> [Problem statement]: From the entries below, return exactly the lines beginning at the one that contains "Definition handleGenerate : M" and ending at the one that contains "- the hasher", both of them included, and only those lines.

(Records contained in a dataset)
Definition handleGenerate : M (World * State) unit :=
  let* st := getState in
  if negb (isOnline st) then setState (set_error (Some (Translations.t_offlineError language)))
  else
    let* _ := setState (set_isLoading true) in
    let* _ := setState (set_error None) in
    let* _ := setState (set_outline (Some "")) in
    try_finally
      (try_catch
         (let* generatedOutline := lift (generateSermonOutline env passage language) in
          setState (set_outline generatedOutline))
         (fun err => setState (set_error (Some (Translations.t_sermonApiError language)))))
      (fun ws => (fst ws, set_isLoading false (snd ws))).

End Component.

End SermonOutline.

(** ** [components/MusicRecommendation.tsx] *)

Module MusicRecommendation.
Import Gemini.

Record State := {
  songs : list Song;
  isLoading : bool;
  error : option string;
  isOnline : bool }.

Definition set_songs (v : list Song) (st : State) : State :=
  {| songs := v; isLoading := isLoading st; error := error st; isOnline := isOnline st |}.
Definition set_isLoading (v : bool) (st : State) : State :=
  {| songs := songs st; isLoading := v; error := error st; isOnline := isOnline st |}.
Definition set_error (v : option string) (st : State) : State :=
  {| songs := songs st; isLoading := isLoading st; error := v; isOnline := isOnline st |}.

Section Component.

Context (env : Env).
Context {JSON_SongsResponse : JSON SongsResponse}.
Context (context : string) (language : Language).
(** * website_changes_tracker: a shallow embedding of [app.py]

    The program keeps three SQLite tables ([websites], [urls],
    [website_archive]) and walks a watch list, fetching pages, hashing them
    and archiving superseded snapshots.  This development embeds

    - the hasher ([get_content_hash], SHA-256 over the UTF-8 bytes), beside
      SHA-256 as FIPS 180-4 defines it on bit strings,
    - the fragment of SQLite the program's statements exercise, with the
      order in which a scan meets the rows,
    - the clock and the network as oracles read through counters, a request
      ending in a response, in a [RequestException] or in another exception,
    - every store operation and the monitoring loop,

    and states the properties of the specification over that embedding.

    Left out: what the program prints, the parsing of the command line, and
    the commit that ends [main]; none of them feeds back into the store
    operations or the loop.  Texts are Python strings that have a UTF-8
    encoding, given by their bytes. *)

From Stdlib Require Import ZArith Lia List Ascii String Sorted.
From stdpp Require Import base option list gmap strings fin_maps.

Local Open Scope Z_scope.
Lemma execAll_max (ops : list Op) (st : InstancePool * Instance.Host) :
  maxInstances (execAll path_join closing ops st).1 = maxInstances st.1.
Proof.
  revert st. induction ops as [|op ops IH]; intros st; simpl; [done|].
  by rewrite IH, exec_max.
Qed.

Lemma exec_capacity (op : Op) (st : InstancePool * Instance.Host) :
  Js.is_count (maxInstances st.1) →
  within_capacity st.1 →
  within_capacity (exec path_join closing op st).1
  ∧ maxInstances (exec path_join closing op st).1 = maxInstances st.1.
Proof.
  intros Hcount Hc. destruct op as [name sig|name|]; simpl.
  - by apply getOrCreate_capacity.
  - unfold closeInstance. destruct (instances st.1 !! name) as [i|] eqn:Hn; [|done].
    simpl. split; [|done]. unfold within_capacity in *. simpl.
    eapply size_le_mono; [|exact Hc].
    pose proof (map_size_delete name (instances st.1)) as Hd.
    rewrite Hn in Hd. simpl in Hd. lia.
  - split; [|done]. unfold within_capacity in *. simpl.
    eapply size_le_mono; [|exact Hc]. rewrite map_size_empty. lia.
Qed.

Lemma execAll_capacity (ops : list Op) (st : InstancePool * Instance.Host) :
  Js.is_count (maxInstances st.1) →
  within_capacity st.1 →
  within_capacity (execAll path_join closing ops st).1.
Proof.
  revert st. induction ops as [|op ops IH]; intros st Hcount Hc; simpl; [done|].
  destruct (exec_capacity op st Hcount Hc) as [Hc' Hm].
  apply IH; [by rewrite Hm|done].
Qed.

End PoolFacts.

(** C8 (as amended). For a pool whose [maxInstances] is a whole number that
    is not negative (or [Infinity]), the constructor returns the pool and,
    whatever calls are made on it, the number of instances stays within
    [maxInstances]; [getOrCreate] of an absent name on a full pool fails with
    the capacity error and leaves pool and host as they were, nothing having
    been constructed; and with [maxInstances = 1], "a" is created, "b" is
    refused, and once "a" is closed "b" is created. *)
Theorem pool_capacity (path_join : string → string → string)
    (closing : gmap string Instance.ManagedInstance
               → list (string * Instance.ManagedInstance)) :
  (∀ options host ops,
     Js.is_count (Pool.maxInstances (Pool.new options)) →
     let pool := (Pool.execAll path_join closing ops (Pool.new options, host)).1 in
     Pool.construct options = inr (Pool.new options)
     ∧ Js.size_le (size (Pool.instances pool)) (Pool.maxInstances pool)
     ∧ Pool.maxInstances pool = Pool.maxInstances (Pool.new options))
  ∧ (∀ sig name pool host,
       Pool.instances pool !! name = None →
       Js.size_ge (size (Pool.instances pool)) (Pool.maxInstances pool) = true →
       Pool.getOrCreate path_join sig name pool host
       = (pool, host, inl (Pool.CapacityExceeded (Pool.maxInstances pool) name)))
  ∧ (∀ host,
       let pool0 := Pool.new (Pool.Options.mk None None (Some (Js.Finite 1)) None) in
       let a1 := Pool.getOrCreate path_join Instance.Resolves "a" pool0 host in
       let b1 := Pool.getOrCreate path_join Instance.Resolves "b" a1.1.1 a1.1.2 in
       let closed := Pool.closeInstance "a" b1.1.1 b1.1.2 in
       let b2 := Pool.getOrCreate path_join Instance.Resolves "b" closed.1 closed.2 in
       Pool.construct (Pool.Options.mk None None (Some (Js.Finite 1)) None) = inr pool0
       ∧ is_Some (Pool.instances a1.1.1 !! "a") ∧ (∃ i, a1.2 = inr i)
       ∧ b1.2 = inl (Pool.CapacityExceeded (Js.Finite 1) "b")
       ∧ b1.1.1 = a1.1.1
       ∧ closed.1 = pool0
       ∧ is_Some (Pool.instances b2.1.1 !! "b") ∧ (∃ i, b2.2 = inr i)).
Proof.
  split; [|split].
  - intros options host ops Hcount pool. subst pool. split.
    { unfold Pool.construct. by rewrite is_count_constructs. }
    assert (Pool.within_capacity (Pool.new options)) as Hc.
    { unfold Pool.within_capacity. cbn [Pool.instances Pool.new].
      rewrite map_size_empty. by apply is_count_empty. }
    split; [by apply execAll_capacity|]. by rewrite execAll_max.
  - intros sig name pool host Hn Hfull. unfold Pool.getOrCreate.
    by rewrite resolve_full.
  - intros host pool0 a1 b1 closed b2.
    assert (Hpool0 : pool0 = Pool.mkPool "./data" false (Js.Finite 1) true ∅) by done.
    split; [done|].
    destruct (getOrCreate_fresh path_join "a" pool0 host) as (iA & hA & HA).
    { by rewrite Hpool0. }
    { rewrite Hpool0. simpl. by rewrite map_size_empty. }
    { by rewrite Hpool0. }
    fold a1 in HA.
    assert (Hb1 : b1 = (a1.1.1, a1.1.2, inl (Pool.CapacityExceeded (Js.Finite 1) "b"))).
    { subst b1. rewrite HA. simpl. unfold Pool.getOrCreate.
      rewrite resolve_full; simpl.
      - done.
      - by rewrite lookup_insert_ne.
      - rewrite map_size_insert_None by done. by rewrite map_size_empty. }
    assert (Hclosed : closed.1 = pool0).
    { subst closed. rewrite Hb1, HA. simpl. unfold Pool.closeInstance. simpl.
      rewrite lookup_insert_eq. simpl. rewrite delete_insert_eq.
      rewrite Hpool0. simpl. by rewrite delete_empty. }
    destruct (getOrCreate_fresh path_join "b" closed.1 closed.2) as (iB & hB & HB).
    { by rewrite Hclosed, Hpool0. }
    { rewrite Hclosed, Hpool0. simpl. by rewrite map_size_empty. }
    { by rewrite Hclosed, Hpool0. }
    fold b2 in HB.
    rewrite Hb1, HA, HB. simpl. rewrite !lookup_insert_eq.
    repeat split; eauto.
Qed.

...

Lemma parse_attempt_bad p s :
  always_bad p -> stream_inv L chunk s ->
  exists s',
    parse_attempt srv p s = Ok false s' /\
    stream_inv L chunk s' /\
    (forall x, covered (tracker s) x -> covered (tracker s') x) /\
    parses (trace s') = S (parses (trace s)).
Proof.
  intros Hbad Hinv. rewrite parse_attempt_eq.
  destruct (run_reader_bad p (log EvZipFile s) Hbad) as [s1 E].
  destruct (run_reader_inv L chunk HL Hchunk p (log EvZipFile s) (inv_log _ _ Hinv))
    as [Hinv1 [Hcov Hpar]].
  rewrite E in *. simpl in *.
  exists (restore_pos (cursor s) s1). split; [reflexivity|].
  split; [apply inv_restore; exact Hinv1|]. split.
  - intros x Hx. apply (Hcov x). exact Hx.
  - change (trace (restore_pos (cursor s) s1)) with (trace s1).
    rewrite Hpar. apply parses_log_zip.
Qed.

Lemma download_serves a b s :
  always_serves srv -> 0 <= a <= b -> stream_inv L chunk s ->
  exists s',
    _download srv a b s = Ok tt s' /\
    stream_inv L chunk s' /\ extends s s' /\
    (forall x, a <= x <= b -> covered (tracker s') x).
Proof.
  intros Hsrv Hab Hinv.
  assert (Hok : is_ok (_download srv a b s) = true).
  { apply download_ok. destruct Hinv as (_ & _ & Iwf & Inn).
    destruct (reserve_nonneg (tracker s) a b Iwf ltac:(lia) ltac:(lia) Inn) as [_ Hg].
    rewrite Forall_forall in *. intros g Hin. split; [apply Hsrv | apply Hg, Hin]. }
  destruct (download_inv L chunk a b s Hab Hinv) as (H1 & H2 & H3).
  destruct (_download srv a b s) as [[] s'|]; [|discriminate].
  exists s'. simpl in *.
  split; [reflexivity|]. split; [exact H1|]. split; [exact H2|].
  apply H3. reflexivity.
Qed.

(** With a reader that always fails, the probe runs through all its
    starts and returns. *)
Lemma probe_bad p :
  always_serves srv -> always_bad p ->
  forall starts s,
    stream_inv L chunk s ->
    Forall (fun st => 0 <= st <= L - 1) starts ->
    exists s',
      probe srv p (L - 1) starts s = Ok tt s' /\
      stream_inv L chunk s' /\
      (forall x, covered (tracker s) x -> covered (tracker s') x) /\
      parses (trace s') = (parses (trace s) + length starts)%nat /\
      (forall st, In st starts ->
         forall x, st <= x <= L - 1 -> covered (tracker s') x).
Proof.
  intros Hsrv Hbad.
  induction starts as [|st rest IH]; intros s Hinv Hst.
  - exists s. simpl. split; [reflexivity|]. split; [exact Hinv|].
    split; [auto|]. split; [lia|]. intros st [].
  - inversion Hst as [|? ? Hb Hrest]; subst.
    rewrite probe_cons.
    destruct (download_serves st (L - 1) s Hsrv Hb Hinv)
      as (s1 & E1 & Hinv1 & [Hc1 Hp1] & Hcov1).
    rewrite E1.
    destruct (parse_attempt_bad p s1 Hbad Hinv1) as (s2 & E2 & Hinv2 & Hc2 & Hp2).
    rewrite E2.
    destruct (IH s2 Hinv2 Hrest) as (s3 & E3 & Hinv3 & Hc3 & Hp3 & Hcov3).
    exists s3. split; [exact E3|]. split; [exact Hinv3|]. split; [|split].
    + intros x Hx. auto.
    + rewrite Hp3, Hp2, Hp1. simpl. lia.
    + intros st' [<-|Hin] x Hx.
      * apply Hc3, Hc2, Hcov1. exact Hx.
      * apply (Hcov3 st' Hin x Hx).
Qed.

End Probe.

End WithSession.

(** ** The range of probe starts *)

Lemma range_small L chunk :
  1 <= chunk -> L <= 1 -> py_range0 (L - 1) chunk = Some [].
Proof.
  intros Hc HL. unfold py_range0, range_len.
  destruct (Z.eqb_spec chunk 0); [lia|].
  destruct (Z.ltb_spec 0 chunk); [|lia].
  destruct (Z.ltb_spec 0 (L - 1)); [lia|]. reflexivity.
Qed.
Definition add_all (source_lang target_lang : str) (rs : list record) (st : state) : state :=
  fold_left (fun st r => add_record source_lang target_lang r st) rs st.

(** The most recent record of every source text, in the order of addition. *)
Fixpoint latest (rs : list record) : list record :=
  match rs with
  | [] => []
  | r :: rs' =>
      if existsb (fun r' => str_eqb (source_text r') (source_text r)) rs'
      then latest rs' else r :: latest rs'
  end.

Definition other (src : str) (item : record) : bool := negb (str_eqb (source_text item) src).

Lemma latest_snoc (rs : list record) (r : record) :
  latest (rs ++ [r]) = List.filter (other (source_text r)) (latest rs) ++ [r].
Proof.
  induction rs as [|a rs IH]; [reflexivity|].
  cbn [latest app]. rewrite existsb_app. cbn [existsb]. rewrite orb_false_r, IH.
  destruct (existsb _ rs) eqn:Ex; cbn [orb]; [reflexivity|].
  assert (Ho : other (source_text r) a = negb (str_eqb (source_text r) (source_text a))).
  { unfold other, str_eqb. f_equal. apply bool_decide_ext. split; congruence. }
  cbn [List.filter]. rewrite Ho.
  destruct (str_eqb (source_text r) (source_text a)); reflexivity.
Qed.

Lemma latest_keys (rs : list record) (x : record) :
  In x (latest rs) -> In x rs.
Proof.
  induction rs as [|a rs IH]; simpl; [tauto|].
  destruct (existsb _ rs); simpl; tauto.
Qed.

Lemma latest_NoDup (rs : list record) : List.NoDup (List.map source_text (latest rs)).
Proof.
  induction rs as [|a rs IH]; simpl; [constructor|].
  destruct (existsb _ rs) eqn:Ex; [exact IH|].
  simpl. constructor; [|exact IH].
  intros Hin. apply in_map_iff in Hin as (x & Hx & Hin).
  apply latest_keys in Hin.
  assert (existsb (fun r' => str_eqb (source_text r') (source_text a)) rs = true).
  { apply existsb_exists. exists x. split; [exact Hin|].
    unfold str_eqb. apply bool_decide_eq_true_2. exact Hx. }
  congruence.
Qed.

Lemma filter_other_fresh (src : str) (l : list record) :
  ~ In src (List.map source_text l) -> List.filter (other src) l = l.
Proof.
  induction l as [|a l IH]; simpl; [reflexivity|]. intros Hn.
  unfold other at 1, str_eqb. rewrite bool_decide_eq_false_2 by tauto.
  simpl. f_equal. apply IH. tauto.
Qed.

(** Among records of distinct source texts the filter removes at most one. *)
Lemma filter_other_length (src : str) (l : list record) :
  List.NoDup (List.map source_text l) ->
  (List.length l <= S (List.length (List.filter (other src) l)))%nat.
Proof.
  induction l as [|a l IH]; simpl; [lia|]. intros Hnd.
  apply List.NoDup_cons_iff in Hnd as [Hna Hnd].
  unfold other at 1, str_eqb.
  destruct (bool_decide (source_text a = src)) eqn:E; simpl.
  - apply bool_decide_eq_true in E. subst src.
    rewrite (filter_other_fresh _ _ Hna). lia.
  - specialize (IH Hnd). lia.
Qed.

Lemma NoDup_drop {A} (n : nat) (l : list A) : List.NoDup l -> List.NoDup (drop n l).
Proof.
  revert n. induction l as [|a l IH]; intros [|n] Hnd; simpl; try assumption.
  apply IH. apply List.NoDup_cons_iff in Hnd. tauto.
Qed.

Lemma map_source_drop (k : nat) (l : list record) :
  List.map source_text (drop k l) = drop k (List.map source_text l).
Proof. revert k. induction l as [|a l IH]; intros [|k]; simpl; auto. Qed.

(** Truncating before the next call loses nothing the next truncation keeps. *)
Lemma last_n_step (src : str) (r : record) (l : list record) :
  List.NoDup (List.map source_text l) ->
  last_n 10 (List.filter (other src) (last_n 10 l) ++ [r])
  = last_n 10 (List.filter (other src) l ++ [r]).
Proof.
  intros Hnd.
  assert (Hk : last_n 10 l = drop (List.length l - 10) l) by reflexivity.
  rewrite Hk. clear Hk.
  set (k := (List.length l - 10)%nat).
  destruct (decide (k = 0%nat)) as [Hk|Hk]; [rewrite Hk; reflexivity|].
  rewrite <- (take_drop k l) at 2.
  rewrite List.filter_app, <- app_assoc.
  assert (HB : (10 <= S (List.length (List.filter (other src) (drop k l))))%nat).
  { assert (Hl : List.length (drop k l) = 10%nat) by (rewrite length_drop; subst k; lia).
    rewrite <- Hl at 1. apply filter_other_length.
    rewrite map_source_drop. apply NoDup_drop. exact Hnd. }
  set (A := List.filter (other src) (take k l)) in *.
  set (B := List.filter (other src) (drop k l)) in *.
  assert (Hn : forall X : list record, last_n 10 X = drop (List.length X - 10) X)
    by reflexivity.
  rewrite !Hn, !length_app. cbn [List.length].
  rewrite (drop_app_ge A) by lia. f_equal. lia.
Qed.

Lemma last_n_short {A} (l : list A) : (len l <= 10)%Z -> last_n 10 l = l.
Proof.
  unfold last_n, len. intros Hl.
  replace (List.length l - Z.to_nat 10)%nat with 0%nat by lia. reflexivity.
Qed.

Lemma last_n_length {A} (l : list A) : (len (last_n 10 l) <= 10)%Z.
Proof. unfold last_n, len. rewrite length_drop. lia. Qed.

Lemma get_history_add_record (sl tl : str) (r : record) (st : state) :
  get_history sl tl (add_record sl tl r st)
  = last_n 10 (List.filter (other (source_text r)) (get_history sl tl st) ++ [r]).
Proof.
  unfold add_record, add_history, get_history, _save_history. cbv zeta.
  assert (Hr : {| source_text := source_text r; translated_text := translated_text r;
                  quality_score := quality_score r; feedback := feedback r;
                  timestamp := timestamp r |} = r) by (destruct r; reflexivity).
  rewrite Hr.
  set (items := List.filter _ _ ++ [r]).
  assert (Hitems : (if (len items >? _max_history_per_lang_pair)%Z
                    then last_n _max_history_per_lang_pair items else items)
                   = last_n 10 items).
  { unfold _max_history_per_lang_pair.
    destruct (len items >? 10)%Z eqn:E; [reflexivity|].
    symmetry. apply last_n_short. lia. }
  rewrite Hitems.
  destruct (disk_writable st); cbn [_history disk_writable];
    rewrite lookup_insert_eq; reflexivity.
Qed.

--

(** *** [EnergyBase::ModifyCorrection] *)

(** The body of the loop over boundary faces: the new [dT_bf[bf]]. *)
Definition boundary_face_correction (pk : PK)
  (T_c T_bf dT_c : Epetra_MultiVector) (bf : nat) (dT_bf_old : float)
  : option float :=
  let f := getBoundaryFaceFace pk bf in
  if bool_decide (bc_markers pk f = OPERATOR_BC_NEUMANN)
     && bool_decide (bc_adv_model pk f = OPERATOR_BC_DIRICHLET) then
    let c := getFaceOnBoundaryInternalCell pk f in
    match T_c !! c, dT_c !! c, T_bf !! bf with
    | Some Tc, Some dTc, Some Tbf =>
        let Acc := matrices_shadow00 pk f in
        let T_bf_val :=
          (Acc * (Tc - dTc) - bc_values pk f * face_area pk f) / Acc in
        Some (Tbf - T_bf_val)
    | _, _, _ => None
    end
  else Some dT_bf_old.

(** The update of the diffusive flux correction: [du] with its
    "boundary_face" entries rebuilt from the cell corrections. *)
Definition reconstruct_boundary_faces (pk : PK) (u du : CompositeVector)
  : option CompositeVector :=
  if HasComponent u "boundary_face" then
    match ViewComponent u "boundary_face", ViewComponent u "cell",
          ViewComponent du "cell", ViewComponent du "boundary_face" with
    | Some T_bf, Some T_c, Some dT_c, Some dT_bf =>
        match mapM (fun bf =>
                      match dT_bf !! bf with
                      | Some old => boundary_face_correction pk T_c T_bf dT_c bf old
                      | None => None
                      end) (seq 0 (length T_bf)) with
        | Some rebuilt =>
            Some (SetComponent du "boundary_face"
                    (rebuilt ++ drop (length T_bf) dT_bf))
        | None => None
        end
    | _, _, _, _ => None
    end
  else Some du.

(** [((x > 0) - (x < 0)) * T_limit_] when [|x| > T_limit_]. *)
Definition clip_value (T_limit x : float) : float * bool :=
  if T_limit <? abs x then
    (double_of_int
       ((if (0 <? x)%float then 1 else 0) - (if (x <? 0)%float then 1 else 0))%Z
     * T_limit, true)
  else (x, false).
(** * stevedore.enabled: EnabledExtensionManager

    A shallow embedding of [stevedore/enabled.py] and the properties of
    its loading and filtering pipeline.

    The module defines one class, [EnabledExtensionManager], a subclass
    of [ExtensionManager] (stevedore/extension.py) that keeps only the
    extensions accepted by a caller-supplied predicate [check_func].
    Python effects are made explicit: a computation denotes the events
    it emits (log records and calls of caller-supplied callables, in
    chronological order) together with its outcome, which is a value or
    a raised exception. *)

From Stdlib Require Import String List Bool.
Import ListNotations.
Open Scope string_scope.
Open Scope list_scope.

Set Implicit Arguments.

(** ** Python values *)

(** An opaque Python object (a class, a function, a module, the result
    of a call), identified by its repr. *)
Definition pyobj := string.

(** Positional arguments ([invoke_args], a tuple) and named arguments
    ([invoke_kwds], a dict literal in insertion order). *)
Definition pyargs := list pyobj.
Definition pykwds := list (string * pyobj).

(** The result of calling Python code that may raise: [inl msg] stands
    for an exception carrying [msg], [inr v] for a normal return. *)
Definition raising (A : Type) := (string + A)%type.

> [Result]:
Definition handleGenerate : M (World * State) unit :=
  let* st := getState in
  if negb (isOnline st) then setState (set_error (Some (Translations.t_offlineError language)))
  else
    let* _ := setState (set_isLoading true) in
    let* _ := setState (set_error None) in
    let* _ := setState (set_outline (Some "")) in
    try_finally
      (try_catch
         (let* generatedOutline := lift (generateSermonOutline env passage language) in
          setState (set_outline generatedOutline))
         (fun err => setState (set_error (Some (Translations.t_sermonApiError language)))))
      (fun ws => (fst ws, set_isLoading false (snd ws))).

End Component.

End SermonOutline.

(** ** [components/MusicRecommendation.tsx] *)

Module MusicRecommendation.
Import Gemini.

Record State := {
  songs : list Song;
  isLoading : bool;
  error : option string;
  isOnline : bool }.

Definition set_songs (v : list Song) (st : State) : State :=
  {| songs := v; isLoading := isLoading st; error := error st; isOnline := isOnline st |}.
Definition set_isLoading (v : bool) (st : State) : State :=
  {| songs := songs st; isLoading := v; error := error st; isOnline := isOnline st |}.
Definition set_error (v : option string) (st : State) : State :=
  {| songs := songs st; isLoading := isLoading st; error := v; isOnline := isOnline st |}.

Section Component.

Context (env : Env).
Context {JSON_SongsResponse : JSON SongsResponse}.
Context (context : string) (language : Language).
(** * website_changes_tracker: a shallow embedding of [app.py]

    The program keeps three SQLite tables ([websites], [urls],
    [website_archive]) and walks a watch list, fetching pages, hashing them
    and archiving superseded snapshots.  This development embeds

    - the hasher ([get_content_hash], SHA-256 over the UTF-8 bytes), beside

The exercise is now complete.